Özerk Üst Kurullar'ın tasarrufları üzerindeki Sayıştay denetimi kaldırılıyor. Kamu Bankaları Ortak Yönetim, Denetim ve Tasfiye Kurulu başkan ve üyeleri, ceza ve idare hukuku bakımından kamu görevlisi sayılmayacakları için, sadece özel hukuk kurallarına tâbi kılınıyor. Sezer, en azından dürüst ve tarafsız denetimi engelleyen hükümleri veto edebilir. Zaten Plan Bütçe Komisyonu'nda milletvekillerinin çoğunluğu söz konusu maddelere karşı çıkmış ve bir yandan Sayıştay denetimini kabul ederken, bir yandan da Kamu Bankaları Ortak Yönetimi'ne bu ölçüde sorumsuzluk tanınmasını onaylamamıştı. Derviş'in istifa tehdidi ile ve ancak Genel Kurul'da verilen değişiklik önergeleriyle, arzu edilen sonuca ulaşıldı. Aslında, sorumsuzluk ve denetimsizlik İMF'nin değil, dikensiz gül bahçesi arzu eden banka yönecilerinin şartıdır. Dünya Bankası'ndan gelen 4 milyar doları "karanlıkta" dağıtmak ve yaptıkları haksızlıklardan dolayı da hesap vermemek istiyorlar.
IMF şartları
Peki IMF'nin şartları, her zaman Türkiye'nin menfaatine mi? Hani zaman zaman, kemer sıkmaya zorlanan halk çığlık atınca, iktidarda bulunanlar, "Biz bütün bunları IMF talep etti diye değil, kendimiz için yapıyoruz" cevabını veriyorlar ya. O zaman niçin Wall Street Journal, "Türkiye, Uluslararası Para Fonu'na bırakılamayacak kadar önemli bir ülkedir" diye yazdı. Ve gazete çok önemli bir noktaya parmak bastı: "IMF'nin Ecevit'e yeni tavsiyesi, vergi tabanını genişletecek bir vergi reformu olmuştur. Bu, IMF dilinde vergi arttırımı demektir. Oysa Bush, ekonomik durgunluğu aşmak için, vergi arttırımını kesinlikle red etmektedir.
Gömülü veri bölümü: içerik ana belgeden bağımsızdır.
(** X9: what follows a [load] uses what [load] left.  From OpenCV 3.3.0 on,
    once [load(path)] has returned, [getFaceRecognizer] returns the handle
    [cv::Algorithm::load<T>(path)] gave and a following [save] is made on that
    handle; below 3.3.0 both still use the handle held before.  When the
    native load raises, nothing follows. *)
Theorem load_then_use :
  each_face_recognizer (λ W _, ∀ cfg (L : NativeLibrary) σ (this : W) path path',
    returned_value (r_outcome (run L (load cfg path ;; getFaceRecognizer) σ this))
      = (if CV_VERSION_GREATER_EQUAL cfg 3 3 0
         then statically_loaded L σ algo path
         else match (exec L (FaceRecognizer_load (handle this) path) σ).2 with
              | inr _ => Some (handle this)
              | inl _ => None
              end)
    ∧ r_trace (run L (load cfg path ;; save path') σ this)
      = (if CV_VERSION_GREATER_EQUAL cfg 3 3 0
         then Algorithm_load algo path
              :: match statically_loaded L σ algo path with
                 | Some h => [FaceRecognizer_save h path']
                 | None => []
                 end
         else FaceRecognizer_load (handle this) path
              :: match (exec L (FaceRecognizer_load (handle this) path) σ).2 with
                 | inr _ => [FaceRecognizer_save (handle this) path']
                 | inl _ => []
                 end)).
Proof.
  each_wrapper; by_branch cfg; split; native_answer; try reflexivity;
    native_answer; reflexivity.
Qed.

(** ** The two module registrations together *)

(** X10: registering both modules on one target calls five member Init
    functions, all on that target and no one twice: Objdetect and XFeatures2d
    share no member, and the order is that of the two bodies. *)
Theorem modules_register_distinct_members :
  ∀ Host (member_init : MemberInit → Host → Host) (σ : Host) (target : Target),
    r_trace (run (init_library Host member_init)
               (Objdetect.Init target ;; XFeatures2d.Init target) σ ())
      = r_trace (run (init_library Host member_init) (Objdetect.Init target) σ ())
        ++ r_trace (run (init_library Host member_init) (XFeatures2d.Init target)
                      (r_world (run (init_library Host member_init)
                                  (Objdetect.Init target) σ ())) ())
    ∧ NoDup (r_trace (run (init_library Host member_init)
                        (Objdetect.Init target ;; XFeatures2d.Init target) σ ()))
    ∧ Forall (λ c, init_target c = target)
        (r_trace (run (init_library Host member_init)
                    (Objdetect.Init target ;; XFeatures2d.Init target) σ ())).
Proof.
  intros. split; [reflexivity |]. split.
  - simpl.
    repeat (apply NoDup_cons; split;
            [rewrite ?not_elem_of_cons; repeat split;
             (discriminate || apply not_elem_of_nil) |]).
    apply NoDup_nil_2.
  - by repeat constructor.
Qed.

(** X11: the two ways of loading never mix.  In any session of a wrapper
    compiled at one version, the member [load] of the library is called only
    below OpenCV 3.3.0 and the static [cv::Algorithm::load<T>] only from 3.3.0
    on, and then always for the wrapper's own algorithm. *)
Theorem loads_follow_the_build :
  each_face_recognizer (λ W _, ∀ (L : NativeLibrary) cfg (ops : list Op) σ (this : W),
    Forall (call_in_build cfg algo) (run_ops L cfg ops σ this).1.1).
Proof.
  split; intros L cfg ops; induction ops as [| o ops IH]; intros σ this; simpl;
    try (by constructor).
  all: specialize (IH (r_world (run L (op_body cfg o) σ this))
                     (r_this (run L (op_body cfg o) σ this)));
    destruct (run_ops L cfg ops _ _) as [[tr σ'] this']; simpl in *;
    apply Forall_app; (split; [| exact IH]); clear IH;
    each_entry_point o; try by_branch cfg;
    try (native_answer; by repeat constructor); by repeat constructor.
Qed.

(** ** All the headers in one translation unit *)

Ltac next_header Hguards :=
  rewrite preprocess_app;
  rewrite ?EigenFaceRecognizer_h_pass, ?LBPHFaceRecognizer_h_pass,
    ?TrackerMOSSE_h_pass, ?TrackerGOTURN_h_pass;
  rewrite ?guard_of_another_header by done;
  rewrite ?(bool_decide_eq_false_2 _ Hguards);
  cbn [fst snd andb negb app].

(** X12: a translation unit that includes the four headers for the first time
    gets the two face recognizer classes at every OpenCV version, TrackerMOSSE
    in addition from 3.4.0 on and TrackerGOTURN from 3.2.0 on, each once. *)
Theorem all_headers_in_one_unit cfg (macros : gset string) :
  Forall (λ g, g ∉ macros) header_guards →
  items_of cfg (concat wrapper_headers) macros
  = [ClassDef EigenFaceRecognizer_class; ClassDef LBPHFaceRecognizer_class]
    ++ (if CV_VERSION_GREATER_EQUAL cfg 3 4 0 then [ClassDef TrackerMOSSE_class] else [])
    ++ (if CV_VERSION_GREATER_EQUAL cfg 3 2 0 then [ClassDef TrackerGOTURN_class] else []).
Proof.
  intros Hguards.
  apply Forall_cons in Hguards as [Heigen Hguards].
  apply Forall_cons in Hguards as [Hlbph Hguards].
  apply Forall_cons in Hguards as [Hmosse Hguards].
  apply Forall_cons in Hguards as [Hgoturn _].
  unfold items_of, wrapper_headers. cbn [concat]. rewrite app_nil_r.
  next_header Heigen. next_header Hlbph. next_header Hmosse.
  destruct (CV_VERSION_GREATER_EQUAL cfg 3 4 0); cbn [fst snd andb negb app];
    rewrite ?TrackerGOTURN_h_pass;
    rewrite ?guard_of_another_header by done;
    rewrite (bool_decide_eq_false_2 _ Hgoturn);
    by destruct (CV_VERSION_GREATER_EQUAL cfg 3 2 0).
Qed.

Lemma all_headers_in_one_unit_witness :
  Forall (λ g, g ∉@{gset string} ∅) header_guards
  ∧ items_of (mkConfig 3 3 1) (concat wrapper_headers) ∅
    = [ClassDef EigenFaceRecognizer_class; ClassDef LBPHFaceRecognizer_class;
       ClassDef TrackerGOTURN_class].
Proof.
  assert (Hfresh : Forall (λ g, g ∉@{gset string} ∅) header_guards)
    by (repeat constructor; apply not_elem_of_empty).
  split; [exact Hfresh |].
  exact (all_headers_in_one_unit (mkConfig 3 3 1) ∅ Hfresh).
Defined.
(** * readme-generator: the collection and selection pipeline

    A shallow embedding of [readmegen/collector/collector.py] and of the
    selection part of [app.py], with the properties of the pipeline proved
    over it.

    Conventions of the embedding.
    - A Python [str] is a sequence of Unicode code points: [list N].
    - A [bytes] object is a list of octets: [list Byte.byte].
    - [len] is [length]; running totals are kept in [Z].
    - A dict used as a record of named fields ([row] in [build_selected])
      is a [gmap string value].
    - The file system is read through three primitives, as the code does:
      the listing produced by [os.walk], [Path.is_file] and [open]/[read]. *)

From Stdlib Require Import ZArith NArith Ascii String DecimalString Lia.
From stdpp Require Import base list strings gmap sorting.

Local Open Scope N_scope.

(** ** Python text primitives *)

Abbreviation str := (list N).

(** A literal, written as a Rocq string of ASCII characters. *)
Definition lit (s : string) : str :=
  (λ a, N_of_ascii a) <$> list_ascii_of_string s.

Definition LF : N := 10.
Definition CR : N := 13.
Definition EQ : N := 61.
Definition HASH : N := 35.
Definition SLASH : N := 47.
Definition BACKSLASH : N := 92.
Definition DOT : N := 46.

(** The characters [str.splitlines] breaks at. *)
Definition is_linebreak (c : N) : bool :=
  (c =? 10) || (c =? 11) || (c =? 12) || (c =? 13) ||
  (c =? 28) || (c =? 29) || (c =? 30) || (c =? 133) ||
  (c =? 8232) || (c =? 8233).

(** The characters [str.strip] and [str.lstrip] remove ([str.isspace]). *)
Definition is_space (c : N) : bool :=
  ((9 <=? c) && (c <=? 13)) || ((28 <=? c) && (c <=? 32)) ||
  (c =? 133) || (c =? 160) || (c =? 5760) ||
  ((8192 <=? c) && (c <=? 8202)) ||
  (c =? 8232) || (c =? 8233) || (c =? 8239) || (c =? 8287) || (c =? 12288).

(** [text.splitlines()]: the lines without their terminators; CR LF is one
    terminator; no empty last line after a final terminator. *)
Fixpoint splitlines (s : str) : list str :=
  match s with
  | [] => []
  | c :: s' =>
      if is_linebreak c then
        [] :: match s' with
              | d :: s'' => if (c =? CR) && (d =? LF) then splitlines s''
                            else splitlines s'
              | [] => []
              end
      else
        match splitlines s' with
        | [] => [[c]]
        | l :: ls => (c :: l) :: ls
        end
  end.

(** [sep.join(xs)] for a one-character separator. *)
Fixpoint join (sep : N) (xs : list str) : str :=
  match xs with
  | [] => []
  | [x] => x
  | x :: xs' => x ++ sep :: join sep xs'
  end.

Fixpoint lstrip (s : str) : str :=
  match s with
  | [] => []
  | c :: s' => if is_space c then lstrip s' else s
  end.

Fixpoint rstrip (s : str) : str :=
  match s with
  | [] => []
  | c :: s' =>
      match rstrip s' with
      | [] => if is_space c then [] else [c]
      | r => c :: r
      end
  end.

Definition strip (s : str) : str := rstrip (lstrip s).

(** [c in s] for a one-character [c]. *)
Definition contains (c : N) (s : str) : bool := existsb (N.eqb c) s.

(** [s.split(c, 1)[0]]: the text before the first [c]. *)
Fixpoint before_first (c : N) (s : str) : str :=
  match s with
  | [] => []
  | d :: s' => if d =? c then [] else d :: before_first c s'
  end.

Fixpoint startswith (s pre : str) {struct pre} : bool :=
  match pre, s with
  | [], _ => true
  | _ :: _, [] => false
  | p :: pre', c :: s' => (c =? p) && startswith s' pre'
  end.

(** [x in xs] for a collection of strings. *)
Definition str_in (x : str) (xs : list str) : bool := bool_decide (x ∈ xs).

(** ** collector.py: constants *)

Definition MAX_FILE_BYTES : Z := 512 * 1024.
Definition MAX_TOTAL_BYTES : Z := 5 * 1024 * 1024.
Definition LOCK_MAX_LINES : nat := 200.
Definition CONFIG_MAX_LINES : nat := 800.

Definition PLACEHOLDER : str := Eval cbv in lit "=<YOUR_VALUE>".

Definition TRUNCATED : str :=
  Eval cbv in [LF; LF] ++ lit "# ...truncated..." ++ [LF].

(** ** collector.py: [sanitize_env] *)

(** The body of the [for] loop: the string appended to [out] for one line. *)
Definition sanitize_line (line : str) : str :=
  if contains EQ line && negb (startswith (lstrip line) [HASH]) then
    let k := strip (before_first EQ line) in
    match k with
    | [] => line
    | _ => k ++ PLACEHOLDER
    end
  else line.

Definition sanitize_env (text : str) : str :=
  let out :=
    foldl (λ out line, out ++ [sanitize_line line]) [] (splitlines text) in
  join LF out.

(** ** collector.py: [head_lines] *)

(** The slice [l[:n]] for an [int] [n]: the first [n] items, and for a
    negative [n] all but the last [-n] (none when [l] is shorter). *)
Definition slice_to {A} (n : Z) (l : list A) : list A :=
  if bool_decide (0 ≤ n)%Z then take (Z.to_nat n) l
  else take (length l - Z.to_nat (- n)) l.

(** The cap [n] is an [int]: a negative one is below every line count, so
    the text is always cut, and [lines[:n]] then drops lines from the end. *)
Definition head_lines (text : str) (n : Z) : str :=
  let lines := splitlines text in
  if bool_decide (Z.of_nat (length lines) ≤ n)%Z then text
  else join LF (slice_to n lines) ++ TRUNCATED.

(** ** Decoding: [bytes.decode("utf-8", errors="ignore")] *)

(** The decoder reads one octet at a time.  After a lead octet it waits for
    [need] continuation octets; the next one must lie in [lo..hi] (the
    narrowed ranges after E0, ED, F0 and F4 exclude overlong forms,
    surrogates and values above U+10FFFF). *)
Inductive dstate :=
  | Start
  | Pending (need : nat) (acc lo hi : N).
Yeni kredi Ankara'ya biraz daha zaman kazandırır ama bir kriz eninde sonunda patlak verecektir. Rusya bu açıdan iyi bir örnek. IMF'yi saf dışı eden ve vergi oranlarını indiren Rusya, sonunda rubleyi kendiliğinden istikrara kavuşturmuştur." Demek tek yol IMF'nin çizdiği değil.
Tarih ve bugün
Bunu idrak etmek için ekonomist olmaya bile gerek yok. Doğu Batı dergisi, son sayısında, ekonomiyi, tarihi perspektif içinde inceliyor. Önce Ahmet Cevdet Paşa'nın bir tesbitini hatırlatıyor: "Memurin ay başlarında maaşlarını isterler. Sultanlar ve kadınlar paranın nereden geldiğini bilmeyip, hemen para deyü, saltanatı iz'ac ederler. Hazinede para yok. Vükelâ aciz; İstanbul bir azim buhran içinde idi." 1998 yılında, Doğu Batı dergisinde yayınlanan Halil İnalcık'a ait makalede, bunalıma gidişin işaretleri veriliyor. Değişen bir şey yok, onu görüyorsunuz. Ama, aynı zamanda, bir tarihçinin, geçmişi bildiği için, yarınlara daha kolay teşhis koyabileceğini de anlıyorsunuz. İnalcık 1998'de, bugünleri haber veriyordu: "Ticaret dengesinde büyüyen açık, 80 milyar doları aşan dış borç, bütçeyi yutan iç borçlar ve nihayet , ithal edilen malların gönüllü propagandacısı olarak tüketici toplumu sürekli kamçılayan bilinçsiz bir medya. İşte Türk ekonomisini çöküşe götürebilecek bir tablo." Halil İnalcık, ülkemizin sürüklendiği uçurumu, hükumetin programına övgüler dizen anlı şanlı ekonomistlerden daha iyi tesbit edebilmiş. Bravo!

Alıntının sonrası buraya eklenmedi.